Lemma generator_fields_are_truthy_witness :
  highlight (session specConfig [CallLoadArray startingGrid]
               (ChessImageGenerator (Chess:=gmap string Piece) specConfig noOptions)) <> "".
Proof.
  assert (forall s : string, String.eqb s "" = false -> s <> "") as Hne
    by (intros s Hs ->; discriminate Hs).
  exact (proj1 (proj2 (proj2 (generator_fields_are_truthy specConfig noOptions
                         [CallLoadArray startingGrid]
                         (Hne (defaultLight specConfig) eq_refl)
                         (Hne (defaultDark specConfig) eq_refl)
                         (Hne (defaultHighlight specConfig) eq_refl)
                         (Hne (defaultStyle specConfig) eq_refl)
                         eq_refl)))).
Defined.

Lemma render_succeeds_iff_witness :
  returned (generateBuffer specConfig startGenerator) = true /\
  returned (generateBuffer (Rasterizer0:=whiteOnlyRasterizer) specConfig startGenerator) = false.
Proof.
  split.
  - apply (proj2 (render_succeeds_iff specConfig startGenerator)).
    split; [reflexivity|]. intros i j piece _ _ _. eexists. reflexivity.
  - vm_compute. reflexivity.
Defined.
:::
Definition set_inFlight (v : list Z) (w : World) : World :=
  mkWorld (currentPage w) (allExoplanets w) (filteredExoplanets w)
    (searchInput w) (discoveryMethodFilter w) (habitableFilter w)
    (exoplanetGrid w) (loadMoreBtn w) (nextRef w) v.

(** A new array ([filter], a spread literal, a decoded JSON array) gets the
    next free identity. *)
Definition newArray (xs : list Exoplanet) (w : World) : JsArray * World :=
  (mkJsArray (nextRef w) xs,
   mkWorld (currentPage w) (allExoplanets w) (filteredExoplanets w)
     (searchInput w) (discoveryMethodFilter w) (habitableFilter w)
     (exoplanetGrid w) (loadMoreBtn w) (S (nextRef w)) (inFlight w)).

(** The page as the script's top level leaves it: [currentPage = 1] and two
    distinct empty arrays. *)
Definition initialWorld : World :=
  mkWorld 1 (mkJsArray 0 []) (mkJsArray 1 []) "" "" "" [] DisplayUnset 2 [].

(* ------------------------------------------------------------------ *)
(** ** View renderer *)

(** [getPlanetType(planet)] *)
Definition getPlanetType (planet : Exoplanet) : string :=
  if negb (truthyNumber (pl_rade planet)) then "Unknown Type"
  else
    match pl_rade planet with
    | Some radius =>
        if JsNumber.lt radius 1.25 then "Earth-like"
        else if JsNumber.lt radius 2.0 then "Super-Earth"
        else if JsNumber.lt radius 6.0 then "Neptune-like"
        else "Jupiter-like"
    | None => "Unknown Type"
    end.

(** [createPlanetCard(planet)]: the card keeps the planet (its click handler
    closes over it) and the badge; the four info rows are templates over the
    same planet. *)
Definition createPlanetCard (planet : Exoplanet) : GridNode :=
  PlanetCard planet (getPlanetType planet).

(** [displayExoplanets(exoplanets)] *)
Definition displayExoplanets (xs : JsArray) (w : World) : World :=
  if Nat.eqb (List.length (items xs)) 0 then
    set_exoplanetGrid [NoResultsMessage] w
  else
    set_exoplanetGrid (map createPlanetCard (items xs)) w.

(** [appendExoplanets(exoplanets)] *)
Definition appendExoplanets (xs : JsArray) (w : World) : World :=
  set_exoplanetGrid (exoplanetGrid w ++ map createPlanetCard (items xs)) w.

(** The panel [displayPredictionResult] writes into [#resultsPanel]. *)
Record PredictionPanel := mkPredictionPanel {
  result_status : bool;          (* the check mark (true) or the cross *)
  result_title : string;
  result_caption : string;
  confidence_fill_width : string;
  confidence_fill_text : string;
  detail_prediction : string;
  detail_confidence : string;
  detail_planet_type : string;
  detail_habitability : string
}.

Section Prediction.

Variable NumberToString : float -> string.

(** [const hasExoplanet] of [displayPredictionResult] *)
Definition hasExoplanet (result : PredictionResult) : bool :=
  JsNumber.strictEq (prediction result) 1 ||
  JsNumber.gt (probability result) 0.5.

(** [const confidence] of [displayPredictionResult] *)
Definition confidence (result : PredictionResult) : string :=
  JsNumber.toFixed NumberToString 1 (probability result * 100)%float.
:::
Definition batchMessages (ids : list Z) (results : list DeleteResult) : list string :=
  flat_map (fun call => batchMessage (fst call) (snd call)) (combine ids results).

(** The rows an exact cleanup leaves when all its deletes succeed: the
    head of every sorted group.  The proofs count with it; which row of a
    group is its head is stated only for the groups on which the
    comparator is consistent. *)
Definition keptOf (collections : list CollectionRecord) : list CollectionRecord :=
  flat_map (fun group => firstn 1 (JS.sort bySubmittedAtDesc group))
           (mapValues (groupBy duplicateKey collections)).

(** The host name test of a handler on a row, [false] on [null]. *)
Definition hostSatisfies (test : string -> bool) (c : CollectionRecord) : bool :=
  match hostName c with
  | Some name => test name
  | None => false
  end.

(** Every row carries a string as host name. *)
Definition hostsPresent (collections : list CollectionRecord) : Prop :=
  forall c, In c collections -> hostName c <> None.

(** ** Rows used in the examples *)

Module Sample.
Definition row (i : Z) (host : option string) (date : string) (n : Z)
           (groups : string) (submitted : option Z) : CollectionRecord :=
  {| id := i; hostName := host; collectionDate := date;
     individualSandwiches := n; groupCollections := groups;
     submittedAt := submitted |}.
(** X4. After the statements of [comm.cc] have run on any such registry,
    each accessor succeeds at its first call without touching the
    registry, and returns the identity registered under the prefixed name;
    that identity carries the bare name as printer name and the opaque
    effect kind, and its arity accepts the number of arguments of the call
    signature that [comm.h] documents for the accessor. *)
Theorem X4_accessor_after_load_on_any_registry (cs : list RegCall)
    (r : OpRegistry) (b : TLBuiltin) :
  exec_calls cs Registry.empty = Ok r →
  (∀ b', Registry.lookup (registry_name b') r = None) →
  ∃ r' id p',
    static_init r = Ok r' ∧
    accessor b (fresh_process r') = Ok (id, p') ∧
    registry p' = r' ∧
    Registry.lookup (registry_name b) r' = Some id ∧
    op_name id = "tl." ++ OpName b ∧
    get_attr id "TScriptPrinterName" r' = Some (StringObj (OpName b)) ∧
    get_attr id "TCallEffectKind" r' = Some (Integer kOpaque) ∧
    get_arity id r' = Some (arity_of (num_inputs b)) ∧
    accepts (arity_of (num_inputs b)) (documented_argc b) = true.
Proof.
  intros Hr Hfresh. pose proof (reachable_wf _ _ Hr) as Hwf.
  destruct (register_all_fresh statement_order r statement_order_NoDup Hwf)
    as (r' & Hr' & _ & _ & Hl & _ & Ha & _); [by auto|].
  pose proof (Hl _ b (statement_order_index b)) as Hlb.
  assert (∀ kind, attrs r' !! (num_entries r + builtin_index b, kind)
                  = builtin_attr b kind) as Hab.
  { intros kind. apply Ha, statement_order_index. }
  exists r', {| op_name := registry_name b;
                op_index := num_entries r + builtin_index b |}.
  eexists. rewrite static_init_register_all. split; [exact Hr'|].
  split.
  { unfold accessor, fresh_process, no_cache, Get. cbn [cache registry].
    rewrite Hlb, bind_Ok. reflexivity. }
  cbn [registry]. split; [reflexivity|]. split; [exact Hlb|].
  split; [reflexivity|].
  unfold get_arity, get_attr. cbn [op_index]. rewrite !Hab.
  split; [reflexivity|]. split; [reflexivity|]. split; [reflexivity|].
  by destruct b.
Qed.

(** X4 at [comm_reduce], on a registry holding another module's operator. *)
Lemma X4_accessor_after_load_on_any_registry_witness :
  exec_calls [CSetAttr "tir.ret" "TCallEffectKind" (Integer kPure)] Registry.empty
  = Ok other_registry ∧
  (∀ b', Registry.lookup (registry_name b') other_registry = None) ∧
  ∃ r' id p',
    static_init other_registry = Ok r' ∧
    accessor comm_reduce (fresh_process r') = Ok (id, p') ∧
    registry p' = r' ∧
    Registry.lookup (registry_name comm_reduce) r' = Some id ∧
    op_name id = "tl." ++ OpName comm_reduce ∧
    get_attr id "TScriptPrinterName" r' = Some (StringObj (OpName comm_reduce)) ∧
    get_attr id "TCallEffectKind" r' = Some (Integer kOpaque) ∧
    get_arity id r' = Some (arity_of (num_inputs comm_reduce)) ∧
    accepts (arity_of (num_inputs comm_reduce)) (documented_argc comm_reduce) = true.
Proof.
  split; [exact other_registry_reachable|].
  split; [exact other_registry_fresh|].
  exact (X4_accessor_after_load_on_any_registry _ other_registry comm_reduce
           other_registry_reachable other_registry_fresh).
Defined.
:::
Begin with the line above that has "(r : OpRegistry)" and continue through the line that has "destruct (register_all_fresh statement_order", setting each one down exactly. Stop there.

    (r : OpRegistry) (b : TLBuiltin) :
  exec_calls cs Registry.empty = Ok r →
  (∀ b', Registry.lookup (registry_name b') r = None) →
  ∃ r' id p',
    static_init r = Ok r' ∧
    accessor b (fresh_process r') = Ok (id, p') ∧
    registry p' = r' ∧
    Registry.lookup (registry_name b) r' = Some id ∧
    op_name id = "tl." ++ OpName b ∧
    get_attr id "TScriptPrinterName" r' = Some (StringObj (OpName b)) ∧
    get_attr id "TCallEffectKind" r' = Some (Integer kOpaque) ∧
    get_arity id r' = Some (arity_of (num_inputs b)) ∧
    accepts (arity_of (num_inputs b)) (documented_argc b) = true.
Proof.
  intros Hr Hfresh. pose proof (reachable_wf _ _ Hr) as Hwf.
  destruct (register_all_fresh statement_order r statement_order_NoDup Hwf)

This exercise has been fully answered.